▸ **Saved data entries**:
(* ===== verification/CandidateCacheProofs.v ===== *)
(** * The caches and the pool of dirty candidates: what an operation can change *)

From S2P Require Import Prelude CandidateCache.
Import CandidateCache.
Local Open Scope Z_scope.
Local Open Scope go_scope.

Module CandidateCacheProofs.

(** ** The pool counts *)

Definition pool_count (p : CountPool) (k : string) : Z := default 0 (countMap p !! k).

(** The items of the pool are those with a count, which is positive. *)
Record pool_ok (p : CountPool) : Prop := {
  po_dom : ∀ k, is_Some (ttlPool p !! k) ↔ is_Some (countMap p !! k);
  po_count : ∀ k n, countMap p !! k = Some n → 1 ≤ n < 2 ^ 64 }.

Lemma new_pool_ok : pool_ok NewCountPool.
Proof. split; [intros k; cbn; by rewrite !lookup_empty|by intros]. Qed.

Lemma pool_count_nonneg p k : pool_ok p → 0 ≤ pool_count p k.
Proof. intros Hp. unfold pool_count. destruct (countMap p !! k) as [n|] eqn:E; [apply (po_count _ Hp) in E|]; cbn; lia. Qed.

Lemma HasByKey_count now p k : pool_ok p → pool_HasByKey now p k = bool_decide (0 < pool_count p k).
Proof.
  intros Hp. unfold pool_HasByKey, pool_count, getOrExpire, IsExpired. cbn [Z.ltb Z.compare andb].
  pose proof (po_dom _ Hp k) as Hd. pose proof (po_count _ Hp k) as Hc.
  destruct (ttlPool p !! k) as [e|], (countMap p !! k) as [n|]; cbn.
  - specialize (Hc n eq_refl). symmetry. apply bool_decide_eq_true_2. lia.
  - destruct (proj1 Hd); [by eexists|done].
  - destruct (proj2 Hd); [by eexists|done].
  - done.
Qed.

Lemma pool_Add_spec now p k n : pool_ok p → 1 ≤ n < 2 ^ 64 →
  pool_ok (pool_Add now p k n) ∧ ∀ k', pool_count (pool_Add now p k n) k' = if decide (k' = k) then n else pool_count p k'.
Proof.
  intros Hp Hn. unfold pool_Add. rewrite (proj2 (Z.leb_gt _ _)) by lia. split; [split|].
  - intros k'. cbn. unfold store_Add. cbn. destruct (decide (k' = k)) as [->|Hne].
    + rewrite !lookup_insert_eq. split; by eexists.
    + rewrite !lookup_insert_ne by done. apply Hp.
  - intros k' m. cbn. destruct (decide (k' = k)) as [->|Hne].
    + rewrite lookup_insert_eq. intros [= <-]. lia.
    + rewrite lookup_insert_ne by done. apply Hp.
  - intros k'. unfold pool_count. cbn. destruct (decide (k' = k)) as [->|Hne];
      [by rewrite lookup_insert_eq|by rewrite lookup_insert_ne].
Qed.

Lemma pool_DeleteByKey_spec p k : pool_ok p →
  pool_ok (pool_DeleteByKey p k) ∧
  ∀ k', pool_count (pool_DeleteByKey p k) k' = if decide (k' = k) then Z.max 0 (pool_count p k - 1) else pool_count p k'.
Proof.
  intros Hp. unfold pool_DeleteByKey, pool_count. destruct (countMap p !! k) as [n|] eqn:E; cbn.
  - pose proof (po_count _ Hp _ _ E) as Hn. unfold uint_wrap. rewrite Z.mod_small by lia.
    destruct (Z.leb_spec (n - 1) 0); cbn.
    + split; [split; intros k'; cbn; unfold store_Delete; cbn; destruct (decide (k' = k)) as [->|Hne]|].
      * rewrite !lookup_delete_eq. by split; intros [].
      * rewrite !lookup_delete_ne by done. apply Hp.
      * intros m. by rewrite lookup_delete_eq.
      * intros m. rewrite lookup_delete_ne by done. apply Hp.
      * intros k'. destruct (decide (k' = k)) as [->|Hne]; [rewrite lookup_delete_eq; cbn; lia|by rewrite lookup_delete_ne].
    + split; [split; intros k'; cbn; destruct (decide (k' = k)) as [->|Hne]|].
      * rewrite lookup_insert_eq. rewrite (po_dom _ Hp), E. split; by eexists.
      * rewrite lookup_insert_ne by done. apply Hp.
      * intros m. rewrite lookup_insert_eq. intros [= <-]. lia.
      * intros m. rewrite lookup_insert_ne by done. apply Hp.
      * intros k'. destruct (decide (k' = k)) as [->|Hne]; [rewrite lookup_insert_eq; cbn; lia|by rewrite lookup_insert_ne].
  - split; [split; intros k'; cbn; unfold store_Delete; cbn|].
    + destruct (decide (k' = k)) as [->|Hne]; [rewrite lookup_delete_eq, E; by split; intros []|].
      rewrite lookup_delete_ne by done. apply Hp.
    + apply Hp.
    + intros k'. destruct (decide (k' = k)) as [->|Hne]; [by rewrite E|done].
Qed.

(** Deleting each of several keys once. *)
Lemma pool_deletes_spec keys : ∀ p, pool_ok p → NoDup keys →
  pool_ok (foldl pool_DeleteByKey p keys) ∧
  ∀ k, pool_count (foldl pool_DeleteByKey p keys) k = if decide (k ∈ keys) then Z.max 0 (pool_count p k - 1) else pool_count p k.
Proof.
  induction keys as [|k0 keys IH]; intros p Hp Hnd; cbn [foldl]; [split; [done|]; intros k; by rewrite decide_False by apply not_elem_of_nil|].
  apply NoDup_cons in Hnd as [Hk0 Hnd]. destruct (pool_DeleteByKey_spec p k0 Hp) as [Hp' Hc]. destruct (IH _ Hp' Hnd) as [Hp'' Hc''].
  split; [done|]. intros k. rewrite Hc'', !Hc. destruct (decide (k ∈ keys)) as [Hin|Hni].
  - rewrite decide_False by (by intros ->). by rewrite decide_True by by right.
  - destruct (decide (k = k0)) as [->|Hne]; [by rewrite decide_True by left|].
    rewrite decide_False; [done|]. by intros [?|?]%elem_of_cons.
Qed.

(** ** What a cache holds *)

Section Cache.
Context {A : Type} (Key : A → string) (ttl : Z) (range : ∀ B, gmap string B → list (string * B))
  (range_perm : ∀ B (m : gmap string B), range B m ≡ₚ map_to_list m).

Definition cached (s : ExpirationCache A) (k : string) (x : A) : Prop := ∃ t, s !! k = Some (Entry x t).

(** Every object is under its key, and all satisfy [Q]. *)
Definition holds (Q : A → Prop) (s : ExpirationCache A) : Prop := ∀ k x, cached s k x → Key x = k ∧ Q x.

Lemma holds_subseteq Q s s' : s' ⊆ s → holds Q s → holds Q s'.
Proof. intros Hs Hq k x [t Hk]. apply Hq. exists t. by eapply lookup_weaken. Qed.

Lemma holds_mono (Q Q' : A → Prop) s : (∀ k x, cached s k x → Q x → Q' x) → holds Q s → holds Q' s.
Proof. intros Hm Hq k x Hk. destruct (Hq _ _ Hk) as [? ?]. split; [done|by eapply Hm]. Qed.

Lemma holds_Add Q s now x : holds Q s → Q x → holds Q (store_Add Key now s x).
Proof.
  intros Hq Hx k y [t Hk]. unfold store_Add in Hk. destruct (decide (k = Key x)) as [->|Hne].
  - rewrite lookup_insert_eq in Hk. by injection Hk as <- _.
  - rewrite lookup_insert_ne in Hk by done. apply Hq. by exists t.
Qed.

Lemma getOrExpire_spec now s k : (getOrExpire ttl now s k).2 ⊆ s ∧
  ∀ x, (getOrExpire ttl now s k).1 = Some x → cached s k x.
Proof.
  unfold getOrExpire. destruct (s !! k) as [[x t]|] eqn:E; [destruct (IsExpired _ _ _)|]; cbn; (split; [|]); try done.
  - apply delete_subseteq.
  - intros y [= <-]. by exists t.
Qed.

Lemma store_List_spec Q s now : holds Q s →
  (store_List Key ttl range now s).2 ⊆ s ∧ NoDup (Key <$> (store_List Key ttl range now s).1) ∧
  ∀ x, x ∈ (store_List Key ttl range now s).1 → cached s (Key x) x.
Proof.
  intros Hq. unfold store_List. set (its := range _ s).
  assert (∀ it, it ∈ its → s !! it.1 = Some it.2) as Hin.
  { intros [k e] Hk. subst its. rewrite range_perm in Hk. by apply elem_of_map_to_list in Hk. }
  assert (NoDup its.*1) as Hnd by (subst its; rewrite range_perm; apply NoDup_fst_map_to_list).
  enough (∀ l s', s' ⊆ s → NoDup (Key <$> l) → (∀ x, x ∈ l → cached s (Key x) x ∧ Key x ∉ its.*1) →
    (foldl (list_step Key ttl now) (l, s') its).2 ⊆ s ∧ NoDup (Key <$> (foldl (list_step Key ttl now) (l, s') its).1) ∧
    ∀ x, x ∈ (foldl (list_step Key ttl now) (l, s') its).1 → cached s (Key x) x) as H.
  { apply H; [done|apply NoDup_nil_2|]. by intros x ?%elem_of_nil. }
  clearbody its. induction its as [|[k [y t]] its IH]; intros l s' Hs Hl Hx; cbn [foldl].
  { split; [done|]. split; [done|]. intros x Hxl. by apply Hx. }
  cbn in Hnd. apply NoDup_cons in Hnd as [Hk Hnd]. pose proof (Hin (k, Entry y t) ltac:(left)) as Hy. cbn in Hy.
  destruct (Hq k y ltac:(by exists t)) as [Hky _].
  assert (∀ l' s'', s'' ⊆ s' → l' = l ∨ l' = l ++ [y] →
    (foldl (list_step Key ttl now) (l', s'') its).2 ⊆ s ∧ NoDup (Key <$> (foldl (list_step Key ttl now) (l', s'') its).1) ∧
    ∀ x, x ∈ (foldl (list_step Key ttl now) (l', s'') its).1 → cached s (Key x) x) as Hgo.
  { intros l' s'' Hs'' Hl'. apply IH; [intros it Hit; apply Hin; by right|done|by etrans| |].
    - destruct Hl' as [->| ->]; [done|]. rewrite fmap_app. apply NoDup_app. split; [done|]. split; [|apply NoDup_singleton].
      intros z Hz. apply list_elem_of_fmap in Hz as (x & -> & Hxl). cbn. intros Heq%list_elem_of_singleton.
      destruct (Hx x Hxl) as [_ Hni]. apply Hni. cbn. rewrite Heq, Hky. left.
    - intros x Hxl. assert (x ∈ l ∨ x = y) as [Hxl'| ->].
      { destruct Hl' as [->| ->]; [by left|]. apply elem_of_app in Hxl as [?|Hxy]; [by left|right; by apply list_elem_of_singleton in Hxy]. }
      + destruct (Hx x Hxl') as [Hc Hni]. split; [done|]. intros Hi. apply Hni. cbn. by right.
      + rewrite Hky. split; [by exists t|done]. }
  unfold list_step at 2 4 6. cbn [fst snd obj]. destruct (getOrExpire_spec now s' (Key y)) as [Hsub Hsome].
  destruct (getOrExpire ttl now s' (Key y)) as [[z|] s'']; cbn in Hsub, Hsome; apply Hgo; try done; [|by left].
  right. destruct (Hsome z eq_refl) as [t' Hz]. f_equal. f_equal. rewrite Hky in Hz.
  apply (lookup_weaken _ s) in Hz; [|done]. congruence.
Qed.

(** [cache_Get]: the answer was in the cache or has just been read, and only that is new. *)
Lemma cache_Get_spec Q c now update k : holds Q (cache c) → (∀ l x, update = Some l → x ∈ l → Q x) →
  holds Q (cache (cache_Get Key ttl now update c k).2) ∧
  ∀ x, (cache_Get Key ttl now update c k).1 = Ret x → cached (cache c) k x ∨ ∃ l, update = Some l ∧ x ∈ l.
Proof.
  intros Hq Hu. unfold cache_Get. destruct (getOrExpire_spec now (cache c) k) as [Hsub Hsome].
  destruct (getOrExpire ttl now (cache c) k) as [[x|] s]; cbn in Hsub, Hsome.
  - split; [by eapply holds_subseteq|]. intros y [= <-]. left. by apply Hsome.
  - destruct update as [[|x l]|]; cbn; [split; [by eapply holds_subseteq|done]| |split; [by eapply holds_subseteq|done]].
    split; [|intros y [= <-]; right; eexists; split; [done|left]].
    apply holds_Add; [by eapply holds_subseteq|]. eapply Hu; [done|left].
Qed.

(** After a load an object in the cache was read, or was there before and not read again. *)
Lemma enter_objects_cached now need objs c k x : cached (cache (enter_objects Key range now need objs c)) k x →
  (x ∈ objs ∧ Key x = k) ∨ (cached (cache c) k x ∧ k ∉ Key <$> objs).
Proof.
  unfold enter_objects. destruct (foldl (enter_object Key now) (c, need) objs) as [c1 need1] eqn:E1. intros Hk.
  assert (cached (cache c1) k x) as Hk1.
  { revert Hk. generalize (range _ need1). intros l. clear E1. revert c1. induction l as [|[i b] l IH]; intros c1 Hk; cbn [foldl] in Hk; [done|].
    apply IH in Hk. unfold drop_object in Hk. cbn in Hk. destruct b; [|done].
    destruct (cacheCandidate c1 !! i) as [y|]; [|done]. destruct Hk as [t Hk]. cbn in Hk. unfold store_Delete in Hk.
    apply lookup_delete_Some in Hk as [_ Hk]. by exists t. }
  clear Hk. revert c need E1. induction objs as [|y objs IH]; intros c need E1; cbn [foldl] in E1.
  { injection E1 as <- _. right. split; [done|apply not_elem_of_nil]. }
  apply IH in E1 as [[Hin <-]|[Hc Hni]]; [left; split; [by right|done]|].
  destruct Hc as [t Hc]. cbn in Hc. unfold store_Add in Hc. destruct (decide (k = Key y)) as [->|Hne].
  - rewrite lookup_insert_eq in Hc. injection Hc as <- _. left. split; [left|done].
  - rewrite lookup_insert_ne in Hc by done. right. split; [by exists t|]. cbn. by intros [?|?]%elem_of_cons.
Qed.

End Cache.

End CandidateCacheProofs.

▸ **TASK OBJECTIVE**:
Nothing but the lines from the start of the data above through the line with "Proof. intros Hp." should appear in your answer, copied exactly.

▸ **REPLY TO THE TASK**:
(* ===== verification/CandidateCacheProofs.v ===== *)
(** * The caches and the pool of dirty candidates: what an operation can change *)

From S2P Require Import Prelude CandidateCache.
Import CandidateCache.
Local Open Scope Z_scope.
Local Open Scope go_scope.

Module CandidateCacheProofs.

(** ** The pool counts *)

Definition pool_count (p : CountPool) (k : string) : Z := default 0 (countMap p !! k).

(** The items of the pool are those with a count, which is positive. *)
Record pool_ok (p : CountPool) : Prop := {
  po_dom : ∀ k, is_Some (ttlPool p !! k) ↔ is_Some (countMap p !! k);
  po_count : ∀ k n, countMap p !! k = Some n → 1 ≤ n < 2 ^ 64 }.

Lemma new_pool_ok : pool_ok NewCountPool.
Proof. split; [intros k; cbn; by rewrite !lookup_empty|by intros]. Qed.

Lemma pool_count_nonneg p k : pool_ok p → 0 ≤ pool_count p k.
Proof. intros Hp. unfold pool_count. destruct (countMap p !! k) as [n|] eqn:E; [apply (po_count _ Hp) in E|]; cbn; lia. Qed.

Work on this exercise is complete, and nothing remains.